▶ PROBLEM REQUIREMENTS
The lines to repeat are those below from the one containing "None => delete k o" down to the one containing "(** ** Rows returned by the backend *)", both included; reproduce them exactly and nothing else.
=-=-=
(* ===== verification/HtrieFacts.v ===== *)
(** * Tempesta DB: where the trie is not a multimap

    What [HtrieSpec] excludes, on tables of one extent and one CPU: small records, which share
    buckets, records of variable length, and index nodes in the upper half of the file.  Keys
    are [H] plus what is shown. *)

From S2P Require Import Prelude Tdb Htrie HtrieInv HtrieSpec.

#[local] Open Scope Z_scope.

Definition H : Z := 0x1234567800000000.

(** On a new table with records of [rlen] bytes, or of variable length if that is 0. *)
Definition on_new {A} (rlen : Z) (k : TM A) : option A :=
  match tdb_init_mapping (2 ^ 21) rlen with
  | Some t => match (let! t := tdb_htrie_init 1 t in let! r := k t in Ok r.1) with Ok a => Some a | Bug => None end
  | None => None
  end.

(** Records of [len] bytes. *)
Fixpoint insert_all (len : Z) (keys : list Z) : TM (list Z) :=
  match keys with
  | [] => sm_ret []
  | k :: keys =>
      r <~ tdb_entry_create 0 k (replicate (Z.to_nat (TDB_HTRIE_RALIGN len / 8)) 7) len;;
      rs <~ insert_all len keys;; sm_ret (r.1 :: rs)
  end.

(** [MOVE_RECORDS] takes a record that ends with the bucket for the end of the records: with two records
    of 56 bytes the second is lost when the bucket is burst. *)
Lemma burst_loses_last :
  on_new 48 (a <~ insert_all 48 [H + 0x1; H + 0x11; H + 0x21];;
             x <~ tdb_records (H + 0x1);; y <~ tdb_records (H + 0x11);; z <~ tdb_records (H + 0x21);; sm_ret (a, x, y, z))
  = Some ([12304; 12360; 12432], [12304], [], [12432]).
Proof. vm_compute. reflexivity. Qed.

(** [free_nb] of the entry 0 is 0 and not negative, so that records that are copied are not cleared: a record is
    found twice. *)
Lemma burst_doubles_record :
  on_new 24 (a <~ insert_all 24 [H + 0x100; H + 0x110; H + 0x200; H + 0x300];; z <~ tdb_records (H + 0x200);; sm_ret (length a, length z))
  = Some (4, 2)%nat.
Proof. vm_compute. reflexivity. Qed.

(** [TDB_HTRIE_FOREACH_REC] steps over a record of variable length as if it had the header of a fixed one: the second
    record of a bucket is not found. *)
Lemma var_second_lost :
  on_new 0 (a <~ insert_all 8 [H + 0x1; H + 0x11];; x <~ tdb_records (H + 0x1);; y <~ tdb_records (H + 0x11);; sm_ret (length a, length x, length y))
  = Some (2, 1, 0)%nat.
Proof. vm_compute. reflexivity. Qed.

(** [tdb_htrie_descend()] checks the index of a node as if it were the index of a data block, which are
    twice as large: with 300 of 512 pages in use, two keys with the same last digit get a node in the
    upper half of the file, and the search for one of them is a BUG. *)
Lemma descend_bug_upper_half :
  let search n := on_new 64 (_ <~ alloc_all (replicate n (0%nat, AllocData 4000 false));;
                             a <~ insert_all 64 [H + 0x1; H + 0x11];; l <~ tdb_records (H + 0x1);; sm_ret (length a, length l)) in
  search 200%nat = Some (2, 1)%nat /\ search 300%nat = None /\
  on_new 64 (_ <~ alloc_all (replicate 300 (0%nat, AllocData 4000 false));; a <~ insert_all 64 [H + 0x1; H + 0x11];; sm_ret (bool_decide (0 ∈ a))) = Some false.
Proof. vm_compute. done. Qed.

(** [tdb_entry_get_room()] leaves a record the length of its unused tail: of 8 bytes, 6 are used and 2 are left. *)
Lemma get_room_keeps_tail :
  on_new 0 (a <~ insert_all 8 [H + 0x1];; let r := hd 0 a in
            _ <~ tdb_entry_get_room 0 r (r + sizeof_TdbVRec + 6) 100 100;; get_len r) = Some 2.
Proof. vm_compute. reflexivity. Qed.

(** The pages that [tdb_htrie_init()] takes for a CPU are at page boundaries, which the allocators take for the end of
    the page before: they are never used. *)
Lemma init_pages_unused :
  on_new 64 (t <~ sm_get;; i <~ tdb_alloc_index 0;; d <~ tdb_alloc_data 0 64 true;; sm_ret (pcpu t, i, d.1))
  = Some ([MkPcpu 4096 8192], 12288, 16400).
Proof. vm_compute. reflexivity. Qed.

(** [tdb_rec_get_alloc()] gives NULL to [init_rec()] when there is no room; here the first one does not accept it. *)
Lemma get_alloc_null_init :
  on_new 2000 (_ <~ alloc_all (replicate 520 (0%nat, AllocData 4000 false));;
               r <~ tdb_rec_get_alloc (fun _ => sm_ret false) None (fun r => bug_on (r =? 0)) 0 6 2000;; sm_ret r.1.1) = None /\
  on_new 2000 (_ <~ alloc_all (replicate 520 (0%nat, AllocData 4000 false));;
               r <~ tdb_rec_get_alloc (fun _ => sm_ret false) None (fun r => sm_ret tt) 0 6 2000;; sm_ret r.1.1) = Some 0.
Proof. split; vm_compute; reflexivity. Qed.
=-=-=
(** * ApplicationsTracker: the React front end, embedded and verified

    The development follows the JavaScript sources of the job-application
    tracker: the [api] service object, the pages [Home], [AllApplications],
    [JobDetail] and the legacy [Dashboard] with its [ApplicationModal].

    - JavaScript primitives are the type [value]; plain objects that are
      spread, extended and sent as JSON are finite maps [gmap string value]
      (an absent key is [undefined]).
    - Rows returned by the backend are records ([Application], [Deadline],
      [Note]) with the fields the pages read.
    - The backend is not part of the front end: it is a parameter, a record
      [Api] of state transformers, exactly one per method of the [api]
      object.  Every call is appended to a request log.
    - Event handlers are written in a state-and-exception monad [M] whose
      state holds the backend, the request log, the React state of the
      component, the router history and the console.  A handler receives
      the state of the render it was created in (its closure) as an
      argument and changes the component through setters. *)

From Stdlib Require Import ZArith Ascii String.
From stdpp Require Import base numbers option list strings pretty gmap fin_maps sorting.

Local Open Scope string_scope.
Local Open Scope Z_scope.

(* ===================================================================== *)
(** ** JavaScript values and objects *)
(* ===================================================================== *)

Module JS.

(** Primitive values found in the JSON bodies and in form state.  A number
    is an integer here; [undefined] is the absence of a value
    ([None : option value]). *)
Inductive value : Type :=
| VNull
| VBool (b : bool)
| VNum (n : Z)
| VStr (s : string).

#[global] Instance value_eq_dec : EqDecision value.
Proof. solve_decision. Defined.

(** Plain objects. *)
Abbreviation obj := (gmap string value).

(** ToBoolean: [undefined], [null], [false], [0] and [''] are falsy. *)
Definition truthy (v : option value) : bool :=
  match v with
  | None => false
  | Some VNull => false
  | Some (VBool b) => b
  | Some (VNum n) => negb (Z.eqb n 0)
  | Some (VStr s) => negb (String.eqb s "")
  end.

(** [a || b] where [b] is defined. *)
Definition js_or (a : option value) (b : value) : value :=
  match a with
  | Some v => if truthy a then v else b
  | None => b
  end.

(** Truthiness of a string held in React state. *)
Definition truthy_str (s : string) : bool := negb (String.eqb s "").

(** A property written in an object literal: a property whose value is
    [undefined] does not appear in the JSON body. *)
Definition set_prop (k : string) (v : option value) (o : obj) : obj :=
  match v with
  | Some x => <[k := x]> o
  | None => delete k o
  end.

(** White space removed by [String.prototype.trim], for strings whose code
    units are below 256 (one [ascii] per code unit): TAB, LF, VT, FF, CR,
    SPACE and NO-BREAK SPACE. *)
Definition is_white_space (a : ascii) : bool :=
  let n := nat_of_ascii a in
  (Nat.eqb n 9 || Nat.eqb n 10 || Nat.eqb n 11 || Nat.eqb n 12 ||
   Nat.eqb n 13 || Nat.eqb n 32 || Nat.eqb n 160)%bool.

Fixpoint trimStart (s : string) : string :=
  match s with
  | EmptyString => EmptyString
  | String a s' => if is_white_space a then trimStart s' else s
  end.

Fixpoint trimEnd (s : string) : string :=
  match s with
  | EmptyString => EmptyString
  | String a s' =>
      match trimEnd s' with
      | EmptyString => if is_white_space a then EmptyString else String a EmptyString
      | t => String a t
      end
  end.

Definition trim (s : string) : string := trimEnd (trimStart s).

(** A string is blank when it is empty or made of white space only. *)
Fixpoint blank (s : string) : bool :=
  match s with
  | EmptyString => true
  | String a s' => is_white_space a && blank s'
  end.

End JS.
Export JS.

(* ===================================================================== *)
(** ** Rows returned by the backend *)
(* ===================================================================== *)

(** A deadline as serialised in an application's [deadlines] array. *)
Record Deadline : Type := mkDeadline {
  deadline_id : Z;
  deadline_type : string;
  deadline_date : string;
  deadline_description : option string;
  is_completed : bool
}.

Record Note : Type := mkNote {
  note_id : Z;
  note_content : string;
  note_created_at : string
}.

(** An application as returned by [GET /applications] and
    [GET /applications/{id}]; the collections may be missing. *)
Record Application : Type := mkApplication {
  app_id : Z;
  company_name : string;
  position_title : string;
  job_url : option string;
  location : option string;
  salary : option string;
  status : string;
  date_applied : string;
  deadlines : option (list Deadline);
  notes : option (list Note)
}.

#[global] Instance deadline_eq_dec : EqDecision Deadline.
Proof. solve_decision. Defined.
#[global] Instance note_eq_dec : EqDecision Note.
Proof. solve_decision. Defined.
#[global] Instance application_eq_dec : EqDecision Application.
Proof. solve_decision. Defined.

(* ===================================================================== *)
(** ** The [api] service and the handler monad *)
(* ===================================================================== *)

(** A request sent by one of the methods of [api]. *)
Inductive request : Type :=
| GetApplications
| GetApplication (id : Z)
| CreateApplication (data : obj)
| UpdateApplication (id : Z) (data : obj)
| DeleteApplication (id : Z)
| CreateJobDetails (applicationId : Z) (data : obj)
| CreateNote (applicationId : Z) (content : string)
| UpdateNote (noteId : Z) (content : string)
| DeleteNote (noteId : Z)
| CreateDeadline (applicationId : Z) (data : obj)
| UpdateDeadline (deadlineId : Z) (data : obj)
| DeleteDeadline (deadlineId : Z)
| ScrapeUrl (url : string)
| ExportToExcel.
=-=-=
▶ WRITTEN SOLUTION
  | None => delete k o
  end.

(** White space removed by [String.prototype.trim], for strings whose code
    units are below 256 (one [ascii] per code unit): TAB, LF, VT, FF, CR,
    SPACE and NO-BREAK SPACE. *)
Definition is_white_space (a : ascii) : bool :=
  let n := nat_of_ascii a in
  (Nat.eqb n 9 || Nat.eqb n 10 || Nat.eqb n 11 || Nat.eqb n 12 ||
   Nat.eqb n 13 || Nat.eqb n 32 || Nat.eqb n 160)%bool.

Fixpoint trimStart (s : string) : string :=
  match s with
  | EmptyString => EmptyString
  | String a s' => if is_white_space a then trimStart s' else s
  end.

Fixpoint trimEnd (s : string) : string :=
  match s with
  | EmptyString => EmptyString
  | String a s' =>
      match trimEnd s' with
      | EmptyString => if is_white_space a then EmptyString else String a EmptyString
      | t => String a t
      end
  end.

Definition trim (s : string) : string := trimEnd (trimStart s).

(** A string is blank when it is empty or made of white space only. *)
Fixpoint blank (s : string) : bool :=
  match s with
  | EmptyString => true
  | String a s' => is_white_space a && blank s'
  end.

End JS.
Export JS.

(* ===================================================================== *)
(** ** Rows returned by the backend *)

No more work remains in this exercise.